Chronic airway inflammation and airway remodeling are important features of bronchial asthma. IL-11 is one of the important mediators involved in the process of airway inflammation and remodeling. Cysteinyl leukotrienes (cysLTs) play roles in recruitment of inflammatory cells, airway smooth muscle contraction, vascular leakage, increased mucus secretion, decreased mucociliary clearance, and airway fibrosis. An aim of the present study was to determine the effect of the cysLTs on the regulation of IL-11 expression. We used a C57BL/6 mouse model of allergic airway disease and murine tracheal epithelial cells to examine the effects of cysLTs on the regulation of IL-11 expression.

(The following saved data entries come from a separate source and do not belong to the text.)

(* ================================================================= *)
(** ** Reading built objects *)

(** [v.p1.p2...pn] along a path of keys and indices, [undefined] where the
    path leaves the value. *)
Fixpoint getPath (path : list pathElem) (v : jsval) : jsval :=
  match path with
  | [] => v
  | Key k :: p => getPath p (get k v)
  | Idx n :: p =>
      match v with
      | JArr l =>
          match nth_error l n with
          | Some x => getPath p x
          | None => JUndefined
          end
      | _ => JUndefined
      end
  end.

(** [k in v] for an object given by its fields. *)
Definition hasField (k : string) (v : jsval) : bool :=
  match v with
  | JObj fs => existsb (fun kv => str_eqb (str k) (fst kv)) fs
  | _ => false
  end.

(** The elements of an array. *)
Definition elements (v : jsval) : list jsval :=
  match v with
  | JArr l => l
  | _ => []
  end.

(** The request [put] sends for a description. *)
Definition postRequest (H : Host) (frameworkDescription : jsval) : Request :=
  {| method := str "post";
     url := frameworksPath (launcherConfig H);
     headers := requestHeaders (launcherConfig H);
     data := frameworkDescription |}.

(** The virtual cluster [put] builds the description with. *)
Definition virtualClusterOf (config : JobConfig) : jsval :=
  match defaults_virtualCluster config with
  | Some JNull | Some JUndefined | None => JStr (str "default")
  | Some vc => vc
  end.

(** The entry of [detail.taskRoles] for a task role status. *)
Definition taskRoleEntry (taskRoleStatus : TaskRoleStatus) : jsval :=
  JObj [
    "taskRoleStatus" :- JObj [ "name" :- JStr (trs_name taskRoleStatus) ];
    "taskStatuses" :-
      JArr (map convertTaskDetail (taskStatuses taskRoleStatus)) ].

(** Letters of Basic Latin in upper case. *)
Definition isUpperLatin (c : N) : bool := ((65 <=? c) && (c <=? 90))%N.

(* ================================================================= *)
(** ** User model: membership checks *)

Module UserAccess.

(** What the checks read of a user: [userInfo.grouplist] and
    [userInfo.extension.virtualCluster]. *)
Record UserInfo : Type := {
  grouplist : list jsstring;
  virtualCluster : list jsstring
}.

Definition Check (A : Type) : Type :=
  prog User.CrudCall UserInfo User.StoreError User.StoreError A.

(** [list.includes(name)] *)
Definition includes (l : list jsstring) (name : jsstring) : bool :=
  existsb (str_eqb name) l.

Section Checks.

Variable crudConfig : jsval.

(** [authConfig.groupConfig.adminGroup.groupname] *)
Variable adminGroup : jsstring.

Definition checkUserGroup (username : jsval) (groupname : jsstring)
  : Check bool :=
  Await (User.Read username crudConfig) (fun o =>
    match o with
    | Fulfilled userInfo =>
        let ret := false in
        Done (Return
          (if includes (grouplist userInfo) groupname then true
           else if includes (grouplist userInfo) adminGroup
                (* admin has the permission of all groups. *)
                then true
                else ret))
    | Rejected error => Done (Throw error)
    end).

Definition checkUserVC (username : jsval) (vcName : jsstring) : Check bool :=
  Await (User.Read username crudConfig) (fun o =>
    match o with
    | Fulfilled userInfo =>
        let ret := false in
        Done (Return
          (if includes (virtualCluster userInfo) vcName then true
           else if includes (grouplist userInfo) adminGroup then true
                else ret))
    | Rejected error => Done (Throw error)
    end).

End Checks.

End UserAccess.

(** A store that answers every read with the same user. *)
Definition storeOfUser (user : UserAccess.UserInfo)
  : User.CrudCall -> nat -> outcome UserAccess.UserInfo User.StoreError * nat :=
  fun _ n => (Fulfilled user, n).

Definition exampleUser : UserAccess.UserInfo :=
  {| UserAccess.grouplist := [ str "dev"; str "admingroup" ];
     UserAccess.virtualCluster := [ str "default" ] |}.

(* ================================================================= *)
(** ** Vocabulary of the further properties *)

(** The controller states reported as [WAITING]. *)
Definition waitingStates : list jsstring :=
  map str ["AttemptCreationPending"; "AttemptCreationRequested";
           "AttemptPreparing"; "AttemptDeletionPending";
           "AttemptDeletionRequested"; "AttemptDeleting";
           "AttemptCompleted"]%string.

Our present study with an ovalbumin-induced murine model of allergic airway disease revealed that levels of leukotriene C(4) (LTC(4)) in bronchoalveolar lavage fluids were increased and that administration of montelukast or pranlukast reduced the increased levels of LTC(4); the increased expression of IL-11 protein and mRNA in lung tissues; airway inflammation, bronchial hyperresponsiveness; the increased levels of TGF-beta(1), IL-4, and IL-13 in bronchoalveolar lavage fluids and lung tissues; and airway fibrosis. In addition, LTC(4) stimulates epithelial cells to produce IL-11. Our results also showed that cysLT type 1 receptor antagonists downregulated the activity of a transcription factor, nuclear factor kappaB, and BAY 11-7085 substantially reduced the increased levels of IL-11 after ovalbumin inhalation. These results suggest that cysLTs regulate the IL-11 expression in allergic airway disease. These findings provide one of the molecular mechanisms for the effects of cysLTs on airway inflammation and fibrosis in allergic airway diseases.